Tuesday, January 3, 2023

Stuff Your Pantry Before Winter Storms Hit! For People (and Pets)

                 A Storm is a Comin'! Stock Up with Superfoods

For People (and Pets)

By Cal Orey

 Store up food stuff before your favorite non-perishable foods are AWOL. If you want peace of mind for you and your companion animals get busy before a snowstorm or flooding happens! You'll be happier and healthier knowing you have enough water, dried food that you like, and pet food.

So, why exactly do people think stocking a pantry with a tin of Spam or SpaghettiOs in a can are basic ER staples?  It's the 21st century! If the power goes out, unless you have a generator, you're not going to have access to refrigerated food or hot stuff (unless you have a gas stove and the gas is on). It's time to think outside of the can and stock up on the good superfoods you'll enjoy eating and get nutrients, too.

 How? How do you put together a nutritious ER stash? A new study published in Journal of the American College of Cardiology shows a Pesco-Mediterranean diet – and intermittent fasting -- is ideal for perfecting heart health.

A bonus: The fact is, when disaster strikes, lowering blood pressure and cholesterol numbers is vital as stress soars. This heart-healthy regimen has vegetables, fruits, nuts, seeds, legumes, whole grains, and extra-virgin olive oil with fish/seafood and fermented dairy products. Beverages include water, coffee, and tea. It’s a perfect plan for an emergency pantry.'

As the author who penned the Healing Powers series I must say if I don't have hot tea I'll reach for a ready-to-drink brew. It's not as healthy as a cup of black or herbal tea (RTD contains tea but it also has sugar and caffeine) but it can make you feel better. Ditto with no java. But dark chocolate, and superfoods do the trick...

9 Superfood Groups to the Rescue

What’s more, bestseller “Superfoods Rx” author Dr. Steven G. Pratt, MD points out, “packaged
foods have too much fat and trans-fat, sodium, sugar, and other nutrition negatives” but adds “health-promoting choices” are pantry smart. Check out this grocery list recommended by dietitian Fisher -- based on the Mediterranean diet.

Fruits. Opt for canned fruit packed in water or unsweetened natural juices and dried fruit with

no sugar added.

2.     Vegetables. Russet and Sweet potatoes have a long shelf life. Opt for canned (low-sodium) varieties and all-natural marinara sauce – a versatile staple.

3.     Grains. Breads, oats, whole grain cereals and pasta.

4.     Fish & Seafood. Consider water-packed tuna and salmon.

5.     Eggs, Poultry, Cheese, & Yogurt, Milk. Try powdered eggs or scramble egg mix. Opt for canned chicken or turkey. Soft cheese like Brie doesn’t have to be refrigerated, nor does powdered yogurt or powdered milk.
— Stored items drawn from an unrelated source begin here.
Lemma shrink_weight i j : shrinkProjectedInput i = Some j → (weight j < weight i)%nat.
Proof.
  intros Hj%first_of_Some. rewrite !elem_of_cons, elem_of_nil in Hj.
  repeat match type of Hj with _ ∨ _ => destruct Hj as [Hj|Hj] | False => done end.
  all: try (symmetry in Hj; apply fmap_Some in Hj as (x & Hx & ->)).
  all: try match type of Hx with
    | drop_last _ _ = Some _ =>
        first [apply (sum_drop_last _ _ _ _ evidence_positive) in Hx | apply (sum_drop_last _ _ _ _ resource_positive) in Hx
              | apply (sum_drop_last _ _ _ _ action_positive) in Hx | apply length_drop_last in Hx]
    | cleared _ = Some _ => apply weight_cleared in Hx
    | halved _ _ = Some _ => apply weight_halved in Hx; [|lia]
    | change_first _ _ = Some _ =>
        first [apply (sum_change_first evidence_weight) in Hx; [|intros ??; apply evidence_details || apply evidence_summary]
              | apply (sum_change_first resource_weight) in Hx; [|intros ??; apply resource_version]
              | apply (sum_change_first action_weight) in Hx;
                [|intros ??; first [apply action_description | apply action_version | apply action_target]]]
    end.
  all: try (unfold weight; cbn -[string_weight]; lia).
  destruct (in_Actions i) eqn:Ha; [done|]. injection Hj as ->. unfold weight. rewrite Ha. cbn -[string_weight]. lia.
Qed.

(** * The projection is small *)

Lemma length_project_evidence room l : (length (project_evidence room l) ≤ room)%nat.
Proof.
  revert room. induction l as [|e l IH]; intros [|room]; cbn -[sanitize String.eqb]; [lia..|].
  destruct (sanitize _ _ == ""); [apply IH|]. cbn [length]. specialize (IH room). lia.
Qed.

Lemma weight_sanitized s n k :
  0 < n → S (Z.to_nat (Z.log2 (2 * ((n - 1) / 32)))) = k → (string_weight (sanitize s n) ≤ k)%nat.
Proof. intros Hn <-. by apply string_weight_count, sanitize_bound. Qed.

Lemma present_one s : (present s ≤ 1)%nat.
Proof. unfold present. destruct (s == ""); lia. Qed.
Lemma weights_bounded e r a : (evidence_weight e ≤ 3 ∧ resource_weight r ≤ 2 ∧ action_weight a ≤ 4)%nat.
Proof.
  unfold evidence_weight, action_weight, resource_weight.
  pose proof (present_one (pe_Summary e)). pose proof (present_one (pe_Details e)). pose proof (present_one (pr_APIVersion r)).
  pose proof (present_one (pa_Description a)). destruct (pa_Target a) as [t|]; [pose proof (present_one (pr_APIVersion t))|]; lia.
Qed.

Lemma sum_limited {A B} (w : B → nat) (f : A → B) n limit l :
  (∀ x, w x ≤ n)%nat → (sum_list_with w (map f (take limit l)) ≤ n * limit)%nat.
Proof.
  intros Hw. etrans; [apply (sum_bound w n); auto|]. rewrite length_map, length_take. apply Nat.mul_le_mono_l. lia.
Qed.
Lemma evidence_limited l : (sum_list_with evidence_weight (project_evidence maxProjectedEvidence l) ≤ 30)%nat.
Proof.
  etrans; [apply (sum_bound evidence_weight 3)|].
  - intros e _. apply (weights_bounded e (mkProjectedResource "" "" "" "") (mkProjectedAction "" None "")).
  - pose proof (length_project_evidence maxProjectedEvidence l). unfold maxProjectedEvidence in *. lia.
Qed.

(** At most this many steps are left before nothing can be left out any more. *)
Lemma projection_weight finding plan : (weight (projectAdvisorInput finding plan) ≤ 190)%nat.
Proof.
  unfold weight, projectAdvisorInput. cbn -[string_weight sanitize boundedSanitizedStrings project_evidence take maxProjectedSteps].
  pose proof (boundedSanitizedStrings_length (plan_RollbackSteps plan) maxProjectedSteps 500) as H1.
  pose proof (boundedSanitizedStrings_length (plan_VerificationSteps plan) maxProjectedSteps 500) as H2.
  pose proof (boundedSanitizedStrings_length (policy_Categories (plan_ApprovalPolicy plan)) maxProjectedSteps 200) as H3.
  change (Z.to_nat maxProjectedSteps) with 10%nat in *.
  pose proof (evidence_limited (finding_Evidence finding)) as H4.
  match goal with |- context [sum_list_with action_weight (map ?f (take ?n ?l))] =>
    pose proof (sum_limited action_weight f 4 n l (λ x, proj2 (proj2 (weights_bounded (mkProjectedEvidence "" "" "" "") (mkProjectedResource "" "" "" "") x)))) as H5 end.
  pose proof (sum_limited resource_weight projectResource 2 maxProjectedResources (finding_Resources finding)
    (λ x, proj1 (proj2 (weights_bounded (mkProjectedEvidence "" "" "" "") x (mkProjectedAction "" None ""))))) as H6.
  unfold maxProjectedActions, maxProjectedResources in *.
  repeat match goal with |- context [string_weight (sanitize ?s ?n)] =>
    pose proof (weight_sanitized s n _ ltac:(reflexivity) eq_refl); generalize dependent (string_weight (sanitize s n)); intros end.
  repeat match goal with H : context [Z.log2 ?x] |- _ => let v := eval vm_compute in (Z.log2 x) in change (Z.log2 x) with v in H end.
  lia.
Qed.

(** * The request that is sent *)

Definition shrinks (i j : advisorInput) : Prop := shrinkProjectedInput i = Some j.

Section Request.
Variable a : OpenAICompatibleAdvisor.
Definition fits (i : advisorInput) : Prop := len (completion_request a i) ≤ advisor_maxInputBytes a.

Lemma fit_request_spec attempts i : (weight i < attempts)%nat →
  match fit_request a attempts i with
  | Ok (body, j) => rtc shrinks i j ∧ body = completion_request a j ∧ fits j ∧ ∀ k, rtc shrinks i k → tc shrinks k j → ¬ fits k
  | Err _ => ∀ j, rtc shrinks i j → ¬ fits j
  end.
Proof.
  revert i. induction attempts as [|n IH]; intros i Hi; [lia|]. cbn [fit_request].
  destruct (Z.leb_spec (len (completion_request a i)) (advisor_maxInputBytes a)) as [Hf|Hf].
  { split_and!; [done | done | done |]. intros k Hk Hki. exfalso.
    assert (∀ x y, tc shrinks x y → (weight y < weight x)%nat) as Ht.
    { induction 1 as [x y H|x y z H _ IHt]; apply shrink_weight in H; lia. }
    apply Ht in Hki. assert (∀ x y, rtc shrinks x y → (weight y ≤ weight x)%nat) as Hr.
    { induction 1 as [|x y z H _ IHr]; [lia|]. apply shrink_weight in H. lia. }
    apply Hr in Hk. lia. }
  assert (¬ fits i) as Hn by (unfold fits; lia). destruct (shrinkProjectedInput i) as [j|] eqn:Hj.
  - pose proof (shrink_weight _ _ Hj). specialize (IH j ltac:(lia)). destruct (fit_request a n j) as [[body k]|e].
    + destruct IH as (Hr & -> & Hk & Hf'). split_and!; [by eapply rtc_l | done | done |].
      intros x Hx Hxk. inversion Hx as [|? y ? Hy Hyx]; simplify_eq; [done|].
      unfold shrinks in Hy. rewrite Hj in Hy. injection Hy as <-. by apply Hf'.
    + intros k Hk. inversion Hk as [|? y ? Hy Hyk]; simplify_eq; [done|].
      unfold shrinks in Hy. rewrite Hj in Hy. injection Hy as <-. by apply IH.
  - intros k Hk. inversion Hk as [|? y ? Hy Hyk]; simplify_eq; [done|]. unfold shrinks in Hy. by rewrite Hj in Hy.
Qed.

Lemma fit_projection finding plan :
  let i := projectAdvisorInput finding plan in
  match fit_request a 256 i with
  | Ok (body, j) => rtc shrinks i j ∧ body = completion_request a j ∧ fits j ∧ ∀ k, rtc shrinks i k → tc shrinks k j → ¬ fits k
  | Err _ => ∀ j, rtc shrinks i j → ¬ fits j
  end.
Proof. apply fit_request_spec. pose proof (projection_weight finding plan). lia. Qed.
Lemma buildRequestBody_bound finding plan :
  match buildRequestBody a finding plan with Ok (body, _, _) => len body ≤ advisor_maxInputBytes a | Err _ => True end.
Proof.
  unfold buildRequestBody. pose proof (fit_projection finding plan) as Hs. cbv zeta in Hs.
  destruct (fit_request a 256 (projectAdvisorInput finding plan)) as [[body j]|e]; cbn; [|done].
  by destruct Hs as (_ & -> & Hf & _).
Qed.

(** C30. The body sent to the provider is that of the first of the ever smaller inputs that fits the configured
    size, with its evidence and the plan's actions as what may be cited and recommended; and the attempts are
    enough: there is an error only when none of the smaller inputs fits. *)
Theorem buildRequestBody_spec finding plan :
  match buildRequestBody a finding plan with
  | Ok (body, sources, actions) =>
      ∃ j, rtc shrinks (projectAdvisorInput finding plan) j ∧ body = completion_request a j ∧
        len body ≤ advisor_maxInputBytes a ∧ sources = projectedEvidenceSourceIDs j ∧ actions = allowed_actions plan ∧
        ∀ k, rtc shrinks (projectAdvisorInput finding plan) k → tc shrinks k j → ¬ fits k
  | Err _ => ∀ j, rtc shrinks (projectAdvisorInput finding plan) j → ¬ fits j
  end.
Proof.
  unfold buildRequestBody. pose proof (fit_projection finding plan) as Hs. cbv zeta in Hs.
  destruct (fit_request a 256 (projectAdvisorInput finding plan)) as [[body j]|e]; cbn; [|done].
  destruct Hs as (Hr & -> & Hf & Hk). by exists j.
Qed.
End Request.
6.     Nuts, Seeds & Legumes. Good protein sources are beans, nuts, nut butters, and sesame seeds.

7.     Herbs & Spices. For taste and nutrients use basil, cinnamon, garlic, pepper, and turmeric.  

8.     Meats & Sweets. Try canned all natural beef. Stock honey and all-natural protein bars.

9.     Water & Wine. Bottled water is essential (and wine in moderation is calming).


Picks for Annoying Ailments

Healthful superfoods can quell common conditions, so Fisher recommends:

·       Cold/flu: You can't go wrong with chicken soup to soothe a sore throat. Try nutritious organic brands in quart brick packs rather than high-sodium canned varieties.  

·       Fatigue: Look for a balance of lean protein and whole-food carbs to keep stable blood sugar and energy levels.  Go for water-packed canned tuna on whole grain crackers or almonds with a fruit cup.

·       Insomnia: Herbal teas can be of help when sleep is evasive, as can a glass of milk, or a hard-boiled egg. Both have tryptophan, a protein that can help induce slumber.

·       Stomach woes: Grab Ginger ale or peppermint tea, both can ease queasiness. 

·       Stress: Try dark chocolate for antioxidant properties and brain-calming benefits.

     In a nutshell: Before disaster strikes – go shopping! Forage for a flavorful, well-balanced ER stockpile for health and peace of mind.


Checklist Storage Tips

Read on -- from the Centers of Disease Control and Prevention:

ü A crisis can disrupt the food supply, so have at least a 3-day supply of food on hand.

ü  Keep foods that: Have a long storage life…

ü  …And require little or no cooking or refrigeration, in case utilities are disrupted.

ü  Check the expiration dates on foods.

ü  Store at least a 2-week supply of water -- 1 gallon (16 cups) -- per day for each person and pet.